In men, administration of exogenous testosterone (T) exerts direct negative feedback effects at the pituitary as well as at the hypothalamic level. This study was undertaken to determine whether T itself causes the inhibitory effects on the pituitary, or whether conversion to estradiol (E2) or dihydrotestosterone (DHT) is required. We assessed the biological activity of serum luteinizing hormone (LH) and follicle-stimulating hormone (FSH), as well as immunoactivity. Blood samples were drawn before, during, and after a continuous, 72-hour i.v. infusion of T (15 mg/day), E2 (90 micrograms/day), or DHT (500 micrograms/day). Each of these doses is twice the daily production rate of the steroid. Each man received each of the three steroid infusions. We studied four men, ages 23-35, with idiopathic hypothalamic hypogonadism (IHH), who were treated with pulsatile gonadotropin releasing hormone (GnRH) until their gonadotropins reached the normal range. Serum levels of T, E2, DHT, and levels of immunologically active and biologically active LH and FSH were measured.

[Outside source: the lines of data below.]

(* ===== verification/UrlSyntax.v ===== *)
(** * What the patterns of Url match

    For every pattern of parseString: the texts it takes at the working
    offset, with the substrings it captures, and the texts where it does not
    match.  The lemmas are stated for any library that behaves as PCRE is
    documented to. *)
From Stdlib Require Import ZArith Lia Ascii String.
From stdpp Require Import base list strings sets.
From S2P Require Import Prelude UtlString UtlStringRefine NameValueTokenizer Format Pcre PcreSpec UrlCodec Url.
Local Open Scope nat_scope.

(** Equalities of concatenations. *)
Ltac assoc := simpl; rewrite <- ?app_assoc; simpl; rewrite <- ?app_assoc; reflexivity.

(** ** Searches at the working offset *)

Section Here.
Context `{Pcre pcre_exec}.

Lemma here_hit p s off st' :
  off <= length s -> length s <= pcre_limit p -> bt p (mkM off (drop off s) []) Some = Some st' ->
  here pcre_exec p s off = Some (mkMatch off (m_pos st') (m_caps st')).
Proof.
  intros Ho Hl Hb. unfold here, SearchAt_here. rewrite pcre_complete by done.
  rewrite (search_here p s off st') by done. simpl. by rewrite Nat.eqb_refl.
Qed.

Lemma here_inv p s off m :
  here pcre_exec p s off = Some m ->
  off <= length s /\ mt_start m = off /\
  exists st', bt p (mkM off (drop off s) []) Some = Some st' /\ mt_end m = m_pos st' /\ mt_caps m = m_caps st'.
Proof.
  unfold here, SearchAt_here. destruct (pcre_exec p s off) as [m'|] eqn:E; [|done].
  destruct (Nat.eqb_spec (mt_start m') off) as [Hs|]; [|done]. intros [= ->].
  apply pcre_sound in E. unfold search in E. destruct (Nat.leb_spec off (length s)) as [Hl|]; [|done].
  apply search_from_start in E as (_ & st' & Hb & He & Hc). rewrite Hs, Nat.sub_diag, drop_0 in Hb.
  split; [done|]. split; [done|]. by exists st'.
Qed.

Lemma here_miss p s off : bt p (mkM off (drop off s) []) Some = None -> here pcre_exec p s off = None.
Proof.
  intros Hb. destruct (here pcre_exec p s off) as [m|] eqn:E; [|done].
  apply here_inv in E as (_ & _ & st' & Hb' & _). congruence.
Qed.

(** The same at the end of a prefix of the subject. *)
Lemma here_at p pre rest st' :
  length (pre ++ rest) <= pcre_limit p -> bt p (mkM (length pre) rest []) Some = Some st' ->
  here pcre_exec p (pre ++ rest) (length pre) = Some (mkMatch (length pre) (m_pos st') (m_caps st')).
Proof. intros Hl Hb. apply here_hit; [rewrite length_app; lia|done|]. by rewrite drop_app_length. Qed.

Lemma here_start p s st' :
  length s <= pcre_limit p -> bt p (mkM 0 s []) Some = Some st' ->
  here pcre_exec p s 0 = Some (mkMatch 0 (m_pos st') (m_caps st')).
Proof. apply (here_at p [] s). Qed.

Lemma here_not p pre rest :
  (forall off, bt p (mkM off rest []) Some = None) -> here pcre_exec p (pre ++ rest) (length pre) = None.
Proof. intros Hb. apply here_miss. by rewrite drop_app_length. Qed.

Lemma here_cannot_begin p pre rest :
  nullable p = false -> none_of (begins p) rest -> here pcre_exec p (pre ++ rest) (length pre) = None.
Proof.
  intros Hn Hb. apply here_not. intros off. apply bt_cannot_begin; [done|]. simpl. by intros x r ->.
Qed.
End Here.

(** The substring of a capture. *)
Lemma sub_split (pre w post s : list ascii) b e :
  s = pre ++ w ++ post -> b = length pre -> e = length pre + length w -> take (e - b) (drop b s) = w.
Proof.
  intros -> -> ->. rewrite drop_app_length. replace (length pre + length w - length pre) with (length w) by lia.
  by rewrite take_app_length.
Qed.

(** ** Well-formed texts *)

Definition all (c : ascii -> bool) (l : list ascii) : Prop := Forall (fun x => c x = true) l.

(** A token sequence. *)
Inductive words : list ascii -> Prop :=
| words_one t : t <> [] -> all token_char t -> words t
| words_more t w l : t <> [] -> all token_char t -> w <> [] -> all isspace w -> words l -> words (t ++ w ++ l).

(** A backslash and the character it quotes. *)
Definition quoted_pair (u : list ascii) : Prop := exists d, u = [BACKSLASH; d] /\ any_char d = true.
Definition quoted_text : list ascii -> Prop := units (not_of [BACKSLASH; DQUOTE]) quoted_pair.

Definition display_text (d : list ascii) : Prop :=
  words d \/ exists b, d = DQUOTE :: b ++ [DQUOTE] /\ quoted_text b.

(** [%XX] *)
Definition hex_unit (u : list ascii) : Prop := exists a b, u = ["%"%char; a; b] /\ isxdigit a = true /\ isxdigit b = true.
Definition user_text : list ascii -> Prop := units user_char hex_unit.
Definition password_text : list ascii -> Prop := units password_char hex_unit.

Definition label (l : list ascii) : Prop :=
  (exists a, l = [a] /\ isalnum a = true)
  \/ (exists a m b, l = a :: m ++ [b] /\ isalnum a = true /\ all label_char m /\ isalnum b = true).
(** A domain name, without the dot of the root. *)
Inductive domain : list ascii -> Prop :=
| domain_label l : label l -> domain l
| domain_more l d : label l -> domain d -> domain (l ++ "."%char :: d).
Definition ipv6_text (h : list ascii) : Prop := exists a, h = "["%char :: a ++ ["]"%char] /\ a <> [] /\ all ipv6_char a.
Definition host_text (h : list ascii) : Prop := domain h \/ ipv6_text h.

(** ** Display names *)

Lemma bt_sws st k : none_of isspace (m_rest st) -> bt SWS st k = k st.
Proof. apply bt_run_none. Qed.

Lemma bt_seqs p q l st k : bt (PSeqs (p :: q :: l)) st k = bt p st (fun st' => bt (PSeqs (q :: l)) st' k).
Proof. done. Qed.
Lemma bt_seqs1 p st k : bt (PSeqs [p]) st k = bt p st k.
Proof. done. Qed.
Lemma bt_seq p q st k : bt (PSeq p q) st k = bt p st (fun st' => bt q st' k).
Proof. done. Qed.
Lemma bt_alt p q st k : bt (PAlt p q) st k = match bt p st k with Some r => Some r | None => bt q st k end.
Proof. done. Qed.
Lemma bt_group i p st k : bt (PGroup i p) st k = bt p st (fun st' => k (capture i (m_pos st) st')).
Proof. done. Qed.
Lemma parse_headers_text v pre r u :
  short (pre ++ header_part v ++ r) -> mRawHeaderOrQueryParameters u = [] -> mpHeaderOrQueryParameters u = None ->
  params_ok wf_uri_param (mpHeaderOrQueryParameters v) ->
  none_of header_char r -> none_of (fun c => isspace c || one_of "?" c) r ->
  parse_headers pcre_exec (pre ++ header_part v ++ r) u (length pre)
  = (set_header_params (raw_params "&" (mpHeaderOrQueryParameters v)) None u, length (pre ++ header_part v)).
Proof.
  intros Hs Hu Hl Hv Hr Hr2. unfold parse_headers, header_part in *.
  destruct (mpHeaderOrQueryParameters v) as [ps|]; cbn [default raw_params] in *.
  - destruct Hv as [Hne Hps]. change (id ps) with ps in *. rewrite header_part_join in * by done.
    set (t := join_fields "&" (print_param <$> ps)) in *.
    assert (t <> []) as Ht.
    { subst t. destruct ps as [|p ps]; [done|]. inversion Hps as [|? ? (Hn & _) _]; subst. cbn [fmap list_fmap].
      destruct p as [n o]; simpl in Hn. destruct n as [|x n]; [done|]. destruct (print_param <$> ps); done. }
    assert (all header_char t) as Hall.
    { apply params_all; [|done| |done|done].
      - intros x Hx. apply uri_name_facts in Hx as (_ & _ & _ & H2 & H3 & _). apply not_of_intro. cbn. set_solver.
      - apply escaped_in. vm_compute. reflexivity. }
    rewrite (here_at HeaderOrQueryParams pre (("?"%char :: t) ++ r) _ ltac:(here_short)
      (bt_marked header_char "?" t r (length pre) ltac:(done) Ht Hall Hr)).
    cbn [m_pos m_caps mt_end].
    unfold append_match. rewrite match_one, (sub_split (pre ++ ["?"%char]) t r) by first [assoc | lens].
    rewrite Hu, Hl. f_equal. lens.
  - change (print_header_params true []) with ([] : list ascii) in *. rewrite app_nil_l, app_nil_r in *.
    rewrite (here_cannot_begin HeaderOrQueryParams pre r); [|done|].
    2:{ eapply none_of_imp; [|exact Hr2]. intros x [Hx1 Hx2]%orb_false_iff. cbn. rewrite Hx1. cbn.
        apply bool_decide_eq_false in Hx2. rewrite !bool_decide_false; [done|]. intros ->. apply Hx2. cbn. set_solver. }
    f_equal. destruct u; simpl in *; by subst.
Qed.

(** ** Field parameters *)

(** The printed value: unquoted only when it is a token or an IPv6
    reference. *)
Definition plain_value (v : list ascii) : Prop := all token_char v \/ ipv6_text v.

Lemma consumes_ipv6 v st : consumes ipv6_address (mkM 0 v []) st -> m_rest st = [] -> ipv6_text v.
Proof.
  intros Hc Er. unfold ipv6_address in Hc. cbn [PSeqs] in Hc.
  apply consumes_seq_inv in Hc as (st1 & H1%consumes_chr_inv & Hc). cbn [m_rest] in H1.
  apply consumes_seq_inv in Hc as (st2 & H2 & H3%consumes_chr_inv). rewrite Er in H3.
  destruct (consumes_names _ _ _ H2) as (w & [Ew _] & Hw). rewrite H3 in Ew.
  exists w. split; [by rewrite H1, Ew|]. split.
  - intros ->. apply consumes_begins in H2 as [[E N]|(x & r & E & B)]; [done|].
    rewrite Ew in E. simpl in E. injection E as <- <-. by vm_compute in B.
  - eapply Forall_impl; [exact Hw|]. intros x. cbn. by rewrite orb_diag.
Qed.

(** A match of the whole value, but for a newline at its end. *)
Lemma ok_unquoted_match v m :
  pcre_exec FieldParamValueOkUnquoted v 0 = Some m ->
  exists st, consumes field_value (mkM 0 v []) st /\ at_eol (m_rest st) = true.
Proof.
  intros E. apply pcre_sound in E. unfold search in E. cbn [Nat.leb] in E. rewrite drop_0 in E.
  apply search_from_start in E as (_ & st' & (st1 & Hc & _)%bt_consumes & _).
  unfold FieldParamValueOkUnquoted in Hc. cbn [PSeqs] in Hc.
  apply consumes_seq_inv in Hc as (st2 & H1 & (st3 & H3 & H4)%consumes_seq_inv).
  inversion H1 as [| | | | | | | | | |? Hp|]; subst. cbn [m_pos] in Hp. rewrite Hp, Nat.sub_0_r, drop_0 in H3.
  inversion H4 as [| | | | | | | | | | |? He]; subst. by exists st1.
Qed.

Lemma ok_unquoted_full v m :
  all field_char v -> pcre_exec FieldParamValueOkUnquoted v 0 = Some m ->
  exists st, consumes field_value (mkM 0 v []) st /\ m_rest st = [].
Proof.
  intros Hv (st & H3 & He)%ok_unquoted_match. exists st. split; [done|].
  destruct (consumes_between _ _ _ H3) as (w & Ew & _). cbn [m_rest] in Ew.
  destruct (m_rest st) as [|x [|]] eqn:Er; [done| |done]. exfalso. cbn in He. apply bool_decide_eq_true in He as ->.
  rewrite Ew in Hv. apply Forall_app in Hv as [_ Hv]. inversion Hv as [|? ? Hn _]; subst. by vm_compute in Hn.
Qed.

Lemma ok_unquoted_no_quote v m : pcre_exec FieldParamValueOkUnquoted v 0 = Some m -> DQUOTE ∉ v.
Proof.
  intros (st & Hc & He)%ok_unquoted_match Hq. destruct (consumes_names _ _ _ Hc) as (w & [Ew _] & Hw). cbn [m_rest] in Ew.
  rewrite Ew in Hq. apply elem_of_app in Hq as [Hq|Hq].
  - rewrite Forall_forall in Hw. by specialize (Hw _ Hq).
  - destruct (m_rest st) as [|x [|]]; [by apply elem_of_nil in Hq| |done]. cbn in He. apply bool_decide_eq_true in He as ->.
    by apply list_elem_of_singleton in Hq.
Qed.

Lemma ok_unquoted_plain v m :
  all field_char v -> pcre_exec FieldParamValueOkUnquoted v 0 = Some m -> plain_value v.
Proof.
  intros Hv (st & Hc & Er)%ok_unquoted_full; [|done]. unfold field_value in Hc. cbn [PAlts] in Hc.
  repeat apply consumes_alt_inv in Hc as [Hc|Hc]; [| | |right; by apply (consumes_ipv6 v st)];
    left; apply (full_names _ _ _ token_char Hc Er); intros x; all_bytes x; intros Hx; (done || discriminate Hx).
Qed.
(** Parsed again, the route has the token as the value of its parameter. *)
Lemma route_token u0 token f :
  wf_sip_url u0 -> nul_free token -> print_field_params pcre_exec (default [] (mpFieldParameters u0)) = Ok f ->
  let t := mDisplayName u0 ++ "<"%char :: uri_text (route_url u0 token) ++ ">"%char :: f in
  UrlSpec.short t -> nul_free t ->
  exists u, Url_of_string fill pcre_exec t NameAddr = Ok u
    /\ forall secret rs, try_decode fill secret rs u = decode fill secret rs token.
Proof.
  intros Hu Hn Ef t Hs Hnf. pose proof (route_url_wf u0 token Hu Hn) as Hw.
  exists (set_field_params (mpFieldParameters u0) (parsed (route_url u0 token) (mDisplayName u0))). split.
  - apply url_of_parse; [done|unfold t; by destruct (mDisplayName u0)|].
    exact (parse_name_addr fill (route_url u0 token) f Hw Ef Hs).
  - intros secret rs. unfold try_decode, getUrlParameter.
    rewrite (force_params _ _ (Some (state_params token))) by (done || exact (wu_params _ Hw)). cbn [obind].
    cbn [mpUrlParameters set_url_params]. change (default [] (Some ?l)) with l. done.
Qed.

(** ** Decoding the token *)

(** What is known of a state with parameters: the text of its token. *)
Record recorded (secret : list ascii) (rs : RouteState) (es : list header) : Prop := {
  rc_values : represents (mValues rs) (list_to_map es);
  rc_entries : Forall2 entry_of (mValues rs) es;
  rc_some : es <> [];
  rc_wf : Forall wf_entry es;
  rc_secret : NetMd5Codec.short secret;
  rc_call : NetMd5Codec.short (mCallId rs);
  rc_text : NetMd5Codec.short (pairs_text es);
  rc_limit : (length (pairs_text es) + 33 <= state_limit)%nat }.
(** C8: Route processing ends, without undefined behaviour, for every request
    line and every set of Route headers whose routes have no double quotes
    and whose texts are short enough for their parsers ([fits], [reachable]).
    What it leaves and records is what resolving the routes one after the
    other gives ([resolved]): the texts recorded are, in order, the printed
    URLs of this proxy that were resolved, the request URI of a strict route,
    whose place the last route takes, or the first route.  At the end the
    request URI is no loose route of this proxy and the URI returned is what
    it parses to, the first route does not lead to this proxy, one text is
    recorded for each route that left the headers, those that are left are a
    segment of the ones that came, and the method and all other headers are
    as they were. *)
Theorem normalize_ends m hs :
  table (mNameValues m) hs -> fits hs -> request_line m -> Forall (fun r => DQUOTE ∉ r) (routes_of hs) ->
  (forall r, may_become m hs r -> reachable r) ->
  exists m' u removed hs', normalizeProxyRoutes fill pcre_exec aliases m Url_default (Some []) = Ok (m', u, Some removed)
    /\ table (mNameValues m') hs'
    /\ check_request (getRequestUri m') = Ok (false, u) /\ first_route_ours hs' = Ok false
    /\ resolved m hs (getRequestUri m') (routes_of hs') removed
    /\ (length removed + length (routes_of hs') = length (routes_of hs))%nat
    /\ (exists i n, keep_route <$> routes_of hs' = keep_route <$> take n (drop i (routes_of hs)))
    /\ method_of m' = method_of m
    /\ forall n, n <> SIP_ROUTE_FIELD -> values_of n hs' = values_of n hs.
Proof.
  intros Ht Hf Hl Hq Hreach. unfold normalizeProxyRoutes. pose proof (routes_count _ _ Ht) as Hc.
  assert (ready Url_default) as Hd by (split; simpl; (split; [constructor|done])).
  destruct (normalize_loop_ends m hs [] Hq Hreach (table_size (mNameValues m) + 2) (mkWork m Url_default Url_default (Some [])) hs true)
    as (w' & wl & hs' & k' & -> & [] & Em & Er & Hreq & Htop); [|lia|].
  - split; simpl; try done; [exists 0%nat, (length (routes_of hs)); by rewrite drop_0, firstn_all|by intros r Hr; exists r; auto|exists []; split; [done|constructor]|constructor].
  - cbn [obind]. destruct st_removed0 as (rem & Erem & Hlen). rewrite app_nil_l in Erem. rewrite Er, Erem.
    rewrite <- Em in *. eexists _, _, _, hs'. split; [done|]. split_and!; try done. by eapply resolved_length.
Qed.
End Normalize.

(** ** Examples and witnesses *)

Definition demo_aliases : list (list ascii) := [bytes "me.com:5060"].

Definition run_routes (line : string) (routes : list string) : outcome (SipMessage * Url * option (list (list ascii))) :=
  normalizeProxyRoutes zero_fill search demo_aliases
    (mkMsg (bytes line) (pair_of <$> ((fun r => (SIP_ROUTE_FIELD, q r)) <$> routes))) Url_default (Some []).

(** The two examples in the comments of normalizeProxyRoutes. *)
Example strict_route_undone : exists m u,
  run_routes "INVITE sip:me.com;lr SIP/2.0" ["<sip:proxy.example.com;lr>, <sip:user@elsewhere.example.com>"]%string
  = Ok (m, u, Some [bytes "<sip:me.com;lr>"])
  /\ mFirstHeaderLine m = bytes "INVITE sip:user@elsewhere.example.com SIP/2.0"
  /\ getRouteUri (mNameValues m) 0 = Ok (true, bytes "<sip:proxy.example.com;lr>") /\ getRouteUri (mNameValues m) 1 = Ok (false, []).
Proof. eexists _, _. split; [vm_compute; reflexivity|]. split_and!; vm_compute; reflexivity. Qed.

Example own_route_popped : exists m u,
  run_routes "INVITE sip:user@elsewhere.example.com SIP/2.0" ["<sip:me.com;lr>, <sip:proxy.example.com;lr>"]%string
  = Ok (m, u, Some [bytes "<sip:me.com;lr>"])
  /\ mFirstHeaderLine m = bytes "INVITE sip:user@elsewhere.example.com SIP/2.0"
  /\ getRouteUri (mNameValues m) 0 = Ok (true, bytes "<sip:proxy.example.com;lr>") /\ getRouteUri (mNameValues m) 1 = Ok (false, []).
Proof. eexists _, _. split; [vm_compute; reflexivity|]. split_and!; vm_compute; reflexivity. Qed.

(** A request URI with lr and another parameter, and no route, is written
    back with angle brackets into the request line, which is not a request
    URI any more: the URI that is returned has no known scheme. *)
Theorem stripped_uri_in_brackets : exists m u,
  run_routes "INVITE sip:me.com;transport=tcp;lr SIP/2.0" [] = Ok (m, u, Some [])
  /\ mFirstHeaderLine m = bytes "INVITE <sip:me.com;transport=tcp> SIP/2.0" /\ mScheme u = UnknownUrlScheme.
Proof. eexists _, _. split; [vm_compute; reflexivity|]. split_and!; vm_compute; reflexivity. Qed.

(** A Route header to this proxy with an escaped quote in a field parameter
    reaches the undefined behaviour of gen_value_escape. *)
Lemma quoted_route_is_ub : run_routes "INVITE sip:a@b SIP/2.0" ["<sip:me.com;lr>;x=#a\\#b#"]%string = UB.
Proof. vm_compute. reflexivity. Qed.

Definition demo_request : SipMessage :=
  mkMsg (bytes "INVITE sip:me.com;lr SIP/2.0") (pair_of <$> [(SIP_ROUTE_FIELD, bytes "<sip:p.com;lr>,<sip:u@e.com>")]).
Definition demo_request_headers : list header := [(SIP_ROUTE_FIELD, bytes "<sip:p.com;lr>,<sip:u@e.com>")].

Lemma demo_request_table : table (mNameValues demo_request) demo_request_headers.
Proof.
  split; [apply pairs_of|];
    repeat (apply Forall_cons_2; [apply (bool_decide_unpack _); vm_compute; exact I|]); apply Forall_nil_2.
Qed.

(** A concrete text is reachable when these evaluate. *)
Lemma reachable_by_computation aliases r :
  (length r <=? 1000)%nat
  && match check_request zero_fill (pcre_exec := search) aliases r with
     | Ok (true, u) => match (let! u1 := removeUrlParameter (bytes "lr") u in toString search u1) with
                       | Ok (t, _) => (length (cut (cstr t)) <=? 1000)%nat | _ => true end
     | _ => true end = true ->
  reachable zero_fill (H := search_Pcre 1000) aliases r.
Proof.
  intros [Hl Hc]%andb_true_iff. apply Nat.leb_le in Hl. split; [unfold ESCAPES_MAX; lia|]. intros u u1 t u2 E1 E2 E3.
  rewrite E1, E2 in Hc. cbn [obind] in Hc. rewrite E3 in Hc. apply Nat.leb_le in Hc.
  split; [by apply short_of|unfold ESCAPES_MAX; lia].
Qed.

We found that administration of each steroid increased serum levels of the infused steroid to the upper physiologic range. Administration of T or E2 resulted in decreased mean levels of biologically and immunologically active LH and FSH; administration of DHT did not alter gonadotropin secretion. These data suggest that some of the direct effect of T at the pituitary level in men is mediated by E2, whereas peripherally formed DHT may not play an important role in this process.